:: Action item ::
Report each line of the listing below that holds "associativity".

:: Given records ::
(** * bulkie.js: the Bulkie orchestration class and the lit-action build script

    A shallow embedding of [src/bulkie.ts] (class [Bulkie]), [src/types.ts]
    (the [FN] table) and of the text post-processing of [esbuild.config.ts],
    followed by the properties stated about them.

    Conventions of the embedding.
    - A thrown value is an error object with a [name] and a [message] (the
      outcome [Throw]), or [null] or [undefined] (the outcome
      [ThrowNullish]), which a promise of an SDK can be rejected with and
      whose [message] cannot be read. An error thrown by a function and a
      promise rejected with it are not told apart.
    - The vendor SDKs (lit-node-client, contracts-sdk, ethers) are not part of
      the repository: every asynchronous SDK call is answered by an oracle of
      the environment [Env], and every call is recorded in a log, once when it
      is issued and once when it settles.
    - [console.log] output ([_debug], [_guide]) is not modelled; the SDK calls
      that the source makes while building a debug message are. *)

From Stdlib Require Import ZArith NArith QArith Lia List Ascii.
From stdpp Require Import base strings list gmap.
Import ListNotations.
Local Open Scope string_scope.
Local Open Scope list_scope.
Local Open Scope Z_scope.

(** ** JavaScript errors *)

Record JsError := mkJsError { name : string; message : string }.

(** [new Error(msg)] *)
Definition Error (msg : string) : JsError := mkJsError "Error" msg.

(** [`${e}`] for an error object: [Error.prototype.toString]. *)
Definition toString (e : JsError) : string :=
  if decide (name e = "") then message e
  else if decide (message e = "") then name e
  else name e +:+ ": " +:+ message e.

(** [new TypeError(msg)] *)
Definition TypeError (msg : string) : JsError := mkJsError "TypeError" msg.

(** [null] and [undefined]. *)
Inductive Nullish := JsNull | JsUndefined.

(** What a [catch (e)] receives. *)
Inductive Thrown :=
| ThrownError (e : JsError)
| ThrownNullish (v : Nullish).

(** [`${e}`] for a thrown value. *)
Definition Thrown_toString (e : Thrown) : string :=
  match e with
  | ThrownError e => toString e
  | ThrownNullish JsNull => "null"
  | ThrownNullish JsUndefined => "undefined"
  end.

Inductive Res (A : Type) : Type :=
| Ok (a : A)
| Throw (e : JsError)
| ThrowNullish (v : Nullish).
Arguments Ok {A} a.
Arguments Throw {A} e.
Arguments ThrowNullish {A} v.

(** JS truthiness of an optional string ([undefined] and [''] are falsy). *)
Definition truthy (o : option string) : bool :=
  match o with
  | Some s => negb (String.eqb s "")
  | None => false
  end.

(** ** [types.ts] *)

(** [FN]: the supported function names ([BulkieSupportedFunctions]). *)
Module FN.
Inductive BulkieSupportedFunctions :=
| connectToLitNodeClient
| connectToLitContracts
| mintPKP
| mintCreditsNFT
| createCreditsDelegationToken
| createAccessToken
| grantAuthMethodToUsePKP
| grantIPFSCIDtoUsePKP
| getPkps
| executeJs.

(** the string each key of [FN] stands for *)
Definition name (f : BulkieSupportedFunctions) : string :=
  match f with
  | connectToLitNodeClient => "connectToLitNodeClient"
  | connectToLitContracts => "connectToLitContracts"
  | mintPKP => "mintPKP"
  | mintCreditsNFT => "mintCreditsNFT"
  | createCreditsDelegationToken => "createCreditsDelegationToken"
  | createAccessToken => "createAccessToken"
  | grantAuthMethodToUsePKP => "grantAuthMethodToUsePKP"
  | grantIPFSCIDtoUsePKP => "grantIPFSCIDtoUsePKP"
  | getPkps => "getPkps"
  | executeJs => "executeJs"
  end.
End FN.
Abbreviation BulkieSupportedFunctions := FN.BulkieSupportedFunctions.

#[global] Instance FN_eq_dec : EqDecision BulkieSupportedFunctions.
Proof. solve_decision. Defined.
Lemma sorting_writes sortId (s : SortingConcept) d label weight user :
  List.find (matches (FId sortId)) (docs (sorts s)) = Some d ->
  (weights (fields d) !! label = None ->
     after (add sortId label weight user) s =
     rewritten s sortId
       (fun f => mkSort user (<[label := weight]> (weights (fields d))) (options f)))
  /\ (is_Some (weights (fields d) !! label) ->
     after (set sortId label weight user) s =
       rewritten s sortId
         (fun f => mkSort (Sorting.user f) (<[label := weight]> (weights (fields d)))
                          (options f))
     /\ after (remove sortId label) s =
       rewritten s sortId
         (fun f => mkSort (Sorting.user f) (base.delete label (weights (fields d)))
                          (options f))).
Proof.
  intros Hfind. unfold after, add, set, remove, rewritten, onSorts. run.
  destruct s as [ss]. simpl in *. rewrite !Hfind. simpl. split.
  - intros Hnone. rewrite bool_decide_eq_false_2 by (rewrite Hnone; by intros [? ?]).
    simpl. by rewrite Hfind.
  - intros Hsome. rewrite bool_decide_eq_true_2 by done. simpl. by rewrite Hfind.
Qed.

Lemma find_rewritten sortId (s : SortingConcept) d g :
  List.find (matches (FId sortId)) (docs (sorts s)) = Some d ->
  List.find (matches (FId sortId)) (docs (sorts (rewritten s sortId g))) =
  Some (mkDoc (_id d) (dateCreated d) (clock (sorts s)) (g (fields d))).
Proof.
  intros Hfind. simpl.
  apply (find_updateFirst_same _ (fun d => mkDoc (_id d) _ _ (g (fields d))) _ d Hfind).
  apply find_In in Hfind as [_ Hd]. exact Hd.
Qed.

Lemma get_of_found sortId (s : SortingConcept) d label :
  List.find (matches (FId sortId)) (docs (sorts s)) = Some d ->
  outcome (get sortId label) s =
  match weights (fields d) !! label with
  | Some w => Ok w
  | None => Throw (LabelNotAllowedError label)
  end.
Proof.
  intros Hfind. unfold outcome.
  destruct (sorting_run_found _ _ _ Hfind label 0%float 0%N) as (_ & _ & _ & ->).
  by destruct (weights (fields d) !! label).
Qed.

Lemma add_of_found sortId (s : SortingConcept) d label weight user :
  List.find (matches (FId sortId)) (docs (sorts s)) = Some d ->
  outcome (add sortId label weight user) s =
  if bool_decide (is_Some (weights (fields d) !! label))
  then Throw (LabelNotAllowedError label) else Ok tt.
Proof.
  intros Hfind. unfold outcome.
  destruct (sorting_run_found _ _ _ Hfind label weight user) as (-> & _).
  by destruct (bool_decide _).
Qed.

End SortingMore.

Section SortingExtras.
Import Sorting SortingSpec.

(** X18.  For a Sort profile stored under [sortId] (identifiers being
    unique) that has no weight for [label]: after [add(sortId, label,
    weight, user)], [get(sortId, label)] returns [weight], [get] of
    every other label answers as before, a second [add] of the label
    throws a [NotAllowedError], and the stored profile now belongs to
    [user], whoever owned it. *)
Theorem sorting_add_then_get (s : SortingConcept) (sort : BaseDoc SortDoc)
    (sortId : ObjectId) (label : Label) (weight : number) (user : ObjectId) :
  NoDup (_id <$> docs (sorts s)) ->
  In sort (docs (sorts s)) -> _id sort = sortId ->
  weights (fields sort) !! label = None ->
  let s' := after (add sortId label weight user) s in
  outcome (get sortId label) s' = Ok weight
  /\ (forall l', l' <> label -> outcome (get sortId l') s' = outcome (get sortId l') s)
  /\ fails_with (outcome (add sortId label weight user) s') NotAllowed
  /\ exists sort', In sort' (docs (sorts s')) /\ _id sort' = sortId
                   /\ Sorting.user (fields sort') = user.
Proof.
  intros Hnd Hin <- Hnone s'.
  pose proof (find_by_id_unique _ _ Hnd Hin) as Hfind.
  destruct (sorting_writes _ _ _ label weight user Hfind) as [Hadd _].
  unfold s'. rewrite (Hadd Hnone).
  set (g := fun f => mkSort user (<[label := weight]> (weights (fields sort))) (options f)).
  pose proof (find_rewritten _ _ _ g Hfind) as Hfind'.
  split; [|split; [|split]].
  - rewrite (get_of_found _ _ _ _ Hfind'). simpl. by rewrite lookup_insert_eq.
  - intros l' Hne. rewrite (get_of_found _ _ _ _ Hfind'), (get_of_found _ _ _ _ Hfind).
    simpl. by rewrite lookup_insert_ne.
  - unfold fails_with. rewrite (add_of_found _ _ _ _ _ _ Hfind'). simpl.
    rewrite lookup_insert_eq, bool_decide_eq_true_2 by (by eexists). by eexists.
  - apply find_In in Hfind' as [Hin' _]. eexists. split; [exact Hin'|]. done.
Qed.

Lemma sorting_add_then_get_witness :
  let profile := mkDoc 0 0 0 (mkSort 1 ∅ None) in
  let s := mkSorting (mkColl [profile] 1 1) in
  NoDup (_id <$> docs (sorts s)) /\ In profile (docs (sorts s)) /\ _id profile = 0%N
  /\ weights (fields profile) !! "work" = None
  /\ outcome (get 0 "work") (after (add 0 "work" 2.5%float 9) s) = Ok 2.5%float
  /\ exists sort', In sort' (docs (sorts (after (add 0 "work" 2.5%float 9) s)))
                   /\ _id sort' = 0%N /\ Sorting.user (fields sort') = 9%N.
Proof.
  intros profile s.
  assert (Hnd : NoDup (_id <$> docs (sorts s))) by apply NoDup_singleton.
  assert (Hin : In profile (docs (sorts s))) by (by left).
  destruct (sorting_add_then_get s profile 0 "work" 2.5%float 9 Hnd Hin eq_refl eq_refl)
    as (Hget & _ & _ & Howner).
  split; [exact Hnd|]. split; [exact Hin|]. split; [reflexivity|].
  split; [reflexivity|]. split; [exact Hget | exact Howner].
Defined.

(** X19.  For a Sort profile stored under [sortId] (identifiers being
    unique) that has a weight for [label]: after [set(sortId, label,
    weight, user)], [get(sortId, label)] returns [weight]; after
    [remove(sortId, label)], [get(sortId, label)] throws a
    [NotAllowedError] and [add] of the label succeeds again; in both
    cases [get] of every other label answers as before. *)
Theorem sorting_set_and_remove (s : SortingConcept) (sort : BaseDoc SortDoc)
    (sortId : ObjectId) (label : Label) (weight : number) (user : ObjectId) :
  NoDup (_id <$> docs (sorts s)) ->
  In sort (docs (sorts s)) -> _id sort = sortId ->
  is_Some (weights (fields sort) !! label) ->
  outcome (get sortId label) (after (set sortId label weight user) s) = Ok weight
  /\ fails_with (outcome (get sortId label) (after (remove sortId label) s)) NotAllowed
  /\ outcome (add sortId label weight user) (after (remove sortId label) s) = Ok tt
  /\ forall l', l' <> label ->
       outcome (get sortId l') (after (set sortId label weight user) s)
       = outcome (get sortId l') s
       /\ outcome (get sortId l') (after (remove sortId label) s)
          = outcome (get sortId l') s.
Proof.
  intros Hnd Hin <- Hsome.
  pose proof (find_by_id_unique _ _ Hnd Hin) as Hfind.
  destruct (sorting_writes _ _ _ label weight user Hfind) as [_ Hwrite].
  destruct (Hwrite Hsome) as [-> ->].
  split; [|split; [|split]].
  - rewrite (get_of_found _ _ _ _ (find_rewritten _ _ _ _ Hfind)). simpl.
    by rewrite lookup_insert_eq.
  - unfold fails_with.
    rewrite (get_of_found _ _ _ _ (find_rewritten _ _ _ _ Hfind)). simpl.
    rewrite lookup_delete_eq. by eexists.
  - rewrite (add_of_found _ _ _ _ _ _ (find_rewritten _ _ _ _ Hfind)). simpl.
    rewrite lookup_delete_eq. by rewrite bool_decide_eq_false_2 by (by intros [? ?]).
  - intros l' Hne. split.
    + rewrite (get_of_found _ _ _ _ (find_rewritten _ _ _ _ Hfind)),
        (get_of_found _ _ _ _ Hfind). simpl. by rewrite lookup_insert_ne.
    + rewrite (get_of_found _ _ _ _ (find_rewritten _ _ _ _ Hfind)),
        (get_of_found _ _ _ _ Hfind). simpl. by rewrite lookup_delete_ne.
Qed.

Lemma sorting_set_and_remove_witness :
  let profile := mkDoc 0 0 0 (mkSort 1 {["work" := 2.5%float]} None) in
  let s := mkSorting (mkColl [profile] 1 1) in
  NoDup (_id <$> docs (sorts s)) /\ In profile (docs (sorts s)) /\ _id profile = 0%N
  /\ is_Some (weights (fields profile) !! "work")
  /\ outcome (get 0 "work") (after (set 0 "work" 4%float 1) s) = Ok 4%float
  /\ fails_with (outcome (get 0 "work") (after (remove 0 "work") s)) NotAllowed.
Proof.
  intros profile s.
  assert (Hnd : NoDup (_id <$> docs (sorts s))) by apply NoDup_singleton.
  assert (Hin : In profile (docs (sorts s))) by (by left).
  assert (Hsome : is_Some (weights (fields profile) !! "work")) by (by eexists).
  destruct (sorting_set_and_remove s profile 0 "work" 4%float 1 Hnd Hin eq_refl Hsome)
    as (Hset & Hrem & _).
  split; [exact Hnd|]. split; [exact Hin|]. split; [reflexivity|].
  split; [exact Hsome|]. split; [exact Hset | exact Hrem].
Defined.

(** X20.  When no Sort profile is stored under [sortId], [sort],
    [add], [remove], [set] and [get] each throw [SortNotFoundError]
    and change nothing. *)
Theorem sorting_unknown_profile (s : SortingConcept) (sortId : ObjectId)
    (feed : gset ObjectId) (label : Label) (weight : number) (user : ObjectId) :
  (forall d, In d (docs (sorts s)) -> _id d <> sortId) ->
  sort sortId feed s = (Throw (SortNotFoundError sortId), s)
  /\ add sortId label weight user s = (Throw (SortNotFoundError sortId), s)
  /\ remove sortId label s = (Throw (SortNotFoundError sortId), s)
  /\ set sortId label weight user s = (Throw (SortNotFoundError sortId), s)
  /\ get sortId label s = (Throw (SortNotFoundError sortId), s).
Proof.
  intros Hnone.
  assert (Hfind : List.find (matches (FId sortId)) (docs (sorts s)) = None).
  { apply find_none_all. intros d Hd. simpl. apply bool_decide_eq_false.
    by apply Hnone. }
  unfold sort, add, remove, set, get, onSorts. run. destruct s as [ss].
  simpl in *. by rewrite Hfind.
Qed.

Lemma sorting_unknown_profile_witness :
  let s := mkSorting Store.empty in
  (forall d, In d (docs (sorts s)) -> _id d <> 3%N)
  /\ add 3 "work" 1%float 1 s = (Throw (SortNotFoundError 3), s)
  /\ get 3 "work" s = (Throw (SortNotFoundError 3), s).
Proof.
  intros s.
  assert (Hnone : forall d, In d (docs (sorts s)) -> _id d <> 3%N) by (intros d []).
  destruct (sorting_unknown_profile s 3 ∅ "work" 1%float 1 Hnone)
    as (_ & Hadd & _ & _ & Hget).
  split; [exact Hnone|]. split; [exact Hadd | exact Hget].
Defined.

End SortingExtras.

(** ** Sourcing, continued *)

Section SourcingExtras.
Import Sourcing SourcingActions.
(** [cmd.Output()]: refuses a command whose Stdout is set; collects
    stdout; a command without Stderr gets a buffer that ends up in the
    [ExitError] only (not in its message). *)
Definition Output (c : Cmd) : M (string * option error * string) :=
  match Stdout c with
  | Discard =>
      let c' := setStdout Buffer c in
      let c' := match Stderr c with Discard => setStderr Buffer c' | _ => c' end in
      r <- start c' ;;
      ret (stdoutData r, exitError r, buffered (Stderr c) (stderrData r))
  | _ => ret (EmptyString, Some (errorString "exec: Stdout already set"), EmptyString)
  end.

(** The debug wiring of [Pull], [SwarmStackDown] and [stackDeploy]. *)
Definition debugStreams (c : Cmd) : Cmd :=
  if IsDebugMode w then setStderr Console (setStdout Console c) else c.

Definition stderrNote (errOutput : string) : string :=
  "(stderr=" +++ Quote lib errOutput +++ ")".

Definition Pull (image : string) : M (option error) :=
  let cmd := debugStreams (Command "docker" ["pull"; image]) in
  emit (EvDebugf "run command: %s" cmd) ;;
  '(err, _) <- Run cmd ;;
  match err with
  | Some e => ret (Some (withMessage e "running docker command failed"))
  | None => ret None
  end.

(** The command of [ContainerID], as it stands before [cmd.Output()]. *)
Definition psCmd (containerName : string) : Cmd :=
  let cmd := Command "docker"
               ["ps"; "--filter"; "name=" +++ containerName; "--format"; "{{.ID}}"] in
  setStderr Buffer cmd.

Definition ContainerID (containerName : string) : M (result string) :=
  let cmd := psCmd containerName in
  emit (EvDebugf "output command: %s" cmd) ;;
  '(output, err, errOutput) <- Output cmd ;;
  match err with
  | Some e =>
      ret (Err (withMessage e
        ("could not find " +++ dquote +++ containerName +++ dquote
           +++ " container " +++ stderrNote errOutput)))
  | None =>
      let containerIDs := Split (TrimSpace output) LF in
      if negb (length containerIDs =? 1)%nat
      then ret (Err (errorString ("expected single " +++ containerName +++ " container")))
      else ret (Ok (nth 0 containerIDs EmptyString))
  end.

(** What the world answers to the listing process that [ContainerID]
    runs when it is called at history [h]. *)
Definition psAnswer (containerName : string) (h : trace) : Completed :=
  process w (h ++ [EvDebugf "output command: %s" (psCmd containerName)])
    (setStdout Buffer (psCmd containerName)).

Definition InspectNetwork (network : string) : M (result (list NetworkDescription)) :=
  let cmd := setStderr Buffer (Command "docker" ["network"; "inspect"; network]) in
  emit (EvDebugf "output command: %s" cmd) ;;
  '(output, err, errOutput) <- Output cmd ;;
  match err with
  | Some e =>
      ret (WrapErr ("could not inspect the network " +++ stderrNote errOutput) e)
  | None =>
      match UnmarshalNetworks lib output with
      | Err e =>
          ret (WrapErr ("can't unmarshal network inspect for " +++ network
                          +++ " " +++ stderrNote errOutput) e)
      | Ok networkDescriptions => ret (Ok networkDescriptions)
      end
  end.

Definition ConnectToNetwork (containerID network : string) : M (option error) :=
  let cmd := setStderr Buffer
               (Command "docker" ["network"; "connect"; network; containerID]) in
  emit (EvDebugf "run command: %s" cmd) ;;
  '(err, errOutput) <- Run cmd ;;
  match err with
  | Some e =>
      ret (Wrap ("could not attach container to the stack network "
                   +++ stderrNote errOutput) e)
  | None => ret None
  end.

Definition CreateNetwork (name driver : string) (arg : list string) : M (option error) :=
  let netcmd := ["network"; "create"; "--driver"; driver] in
  let netcmd := if (0 <? length arg)%nat then netcmd ++ arg else netcmd in
  let netcmd := netcmd ++ [name] in
  let cmd := setStderr Buffer (Command "docker" netcmd) in
  emit (EvDebugf "run command: %s" cmd) ;;
  '(err, errOutput) <- Run cmd ;;
  match err with
  | Some e => ret (Wrap ("could not create stack network " +++ stderrNote errOutput) e)
  | None => ret None
  end.
(** * Cursor-To-OpenAI-Nexus example script (example.py)

  A shallow embedding of [main] and of the few Python and client-library
  operations it uses, followed by the properties of the script.

  What the script can observe from outside is taken as input of the model:
  - the process environment ([os.environ]), a finite map from names to
    values;
  - the command line, as the set of flags actually given (what
    [parser.parse_args()] reads);
  - the remote endpoint, an oracle answering the one chat-completion call.

  What the script does is a trace of events: the [print] calls, in order,
  and the calls of [client.chat.completions.create].  A run ends either by
  returning or with an uncaught exception. *)

From Stdlib Require Import String Ascii ZArith List DecimalString Lia.
From stdpp Require Import gmap strings.
Import ListNotations.

(** ** Python values and primitives *)

Module Py.

(** The uncaught exceptions a run can end with.  [IndexError] comes from
    [xs[0]] on an empty list, [AttributeError] from an attribute read on
    [None]; the others are raised by the client library: no credential
    to build a client with, the transport failed, the credential was
    rejected, the response could not be read, or the endpoint answered
    with an error status. *)
Inductive ClientError :=
| MissingCredential
| APIConnectionError
| AuthenticationError
| APIResponseValidationError
| APIStatusError (status : Z).

Inductive Exception :=
| IndexError
| AttributeError
| OpenAIError (e : ClientError).

Inductive Result (A : Type) :=
| Return (a : A)
| Raise (e : Exception).
Arguments Return {A} a.
Arguments Raise {A} e.

(** The line terminator, [chr(10)]. *)
Definition nl : string := String (ascii_of_nat 10) EmptyString.

(** [str(n)] for an [int]. *)
Definition str_int (n : Z) : string := NilZero.string_of_int (Z.to_int n).

(** [str(x)] for [x : Optional[str]]: [None] is rendered as its name. *)
Definition str_opt (x : option string) : string := default "None" x.

(** [s * n], string repetition. *)
Fixpoint str_mul (s : string) (n : nat) : string :=
  match n with
  | O => ""
  | S k => s +:+ str_mul s k
  end.

(** [d.get(key, fallback)] on a dictionary with string keys and values. *)
Definition get (d : gmap string string) (key fallback : string) : string :=
  default fallback (d !! key).

(** [xs[0]]. *)
Definition item0 {A : Type} (xs : list A) : Result A :=
  match xs with
  | x :: _ => Return x
  | [] => Raise IndexError
  end.

(** Reading an attribute of [x : Optional[A]]: fails on [None]. *)
Definition attr_of {A : Type} (x : option A) : Result A :=
  match x with
  | Some a => Return a
  | None => Raise AttributeError
  end.

(** [x is not None]. *)
Definition is_not_None {A : Type} (x : option A) : bool :=
  match x with
  | Some _ => true
  | None => false
  end.

End Py.
Export Py.

(** ** The client library's data, as far as the script reads or builds it *)

(** The namespace returned by [parser.parse_args()]: the Configuration. *)
Module Args.
Record Namespace := {
  api_key : string;
  base_url : string;
  model : string;
  prompt : string;
  stream : bool
}.
End Args.

(** [OpenAI(api_key=..., base_url=...)]. *)
Module Client.
Record OpenAI := {
  api_key : string;
  base_url : string
}.
End Client.

(** The keyword arguments of [client.chat.completions.create]: the request
  body. *)
Module Request.
Record Message := {
  role : string;
  content : string
}.
Record Body := {
  model : string;
  messages : list Message;
  stream : bool
}.
End Request.

(** A non-streaming response ([ChatCompletion]).  The list of choices may be
  empty, the content of a message and the usage block are optional. *)
Module Response.
Record ChatCompletionMessage := {
  content : option string
}.
Record Choice := {
  message : ChatCompletionMessage
}.
Record CompletionUsage := {
  completion_tokens : Z;
  prompt_tokens : Z;
  total_tokens : Z
}.
Record ChatCompletion := {
  choices : list Choice;
  model : string;
  usage : option CompletionUsage
}.
End Response.

(** A streamed response: the chunks delivered, in arrival order, and how the
  iteration ends: [None] when the endpoint closes the stream, [Some e]
  when fetching the next chunk raises [e]. *)
Module Chunk.
Record ChoiceDelta := {
  content : option string
}.
Record Choice := {
  delta : ChoiceDelta
}.
Record ChatCompletionChunk := {
  choices : list Choice
}.
Record Stream := {
  chunks : list ChatCompletionChunk;
  failure : option Exception
}.
End Chunk.

(** The remote endpoint behind [client.chat.completions.create]: with
  [stream=False] the call returns a completion or raises, with
  [stream=True] it returns a stream or raises. *)
Record Endpoint := {
  respond : Client.OpenAI -> Request.Body -> Result Response.ChatCompletion;
  respond_stream : Client.OpenAI -> Request.Body -> Result Chunk.Stream
}.

(** The flags given on the command line: [Some v] for [--flag v], [None]
  when the flag is absent; [--stream] takes no value. *)
Record CommandLine := {
  opt_api_key : option string;
  opt_base_url : option string;
  opt_model : option string;
  opt_prompt : option string;
  opt_stream : bool
}.

(** ** Runs: a trace of events and a result *)

Inductive Event :=
| Print (text end_ : string)
| Create (client : Client.OpenAI) (body : Request.Body).

Definition Proc (A : Type) : Type := list Event * Result A.

Definition ret {A : Type} (a : A) : Proc A := ([], Return a).

Definition bind {A B : Type} (m : Proc A) (k : A -> Proc B) : Proc B :=
  match m with
  | (t, Return a) => let (t', r) := k a in (t ++ t', r)
  | (t, Raise e) => (t, Raise e)
  end.

Definition lift {A : Type} (r : Result A) : Proc A := ([], r).

Declare Scope proc_scope.
Delimit Scope proc_scope with proc.
Notation "x <- m ;; k" := (bind m (fun x => k))
  (at level 100, m at next level, right associativity) : proc_scope.
Notation "m ;; k" := (bind m (fun _ => k))
  (at level 100, right associativity) : proc_scope.
Local Open Scope proc_scope.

:: Solution for this problem ::
  (at level 100, m at next level, right associativity) : proc_scope.
  (at level 100, right associativity) : proc_scope.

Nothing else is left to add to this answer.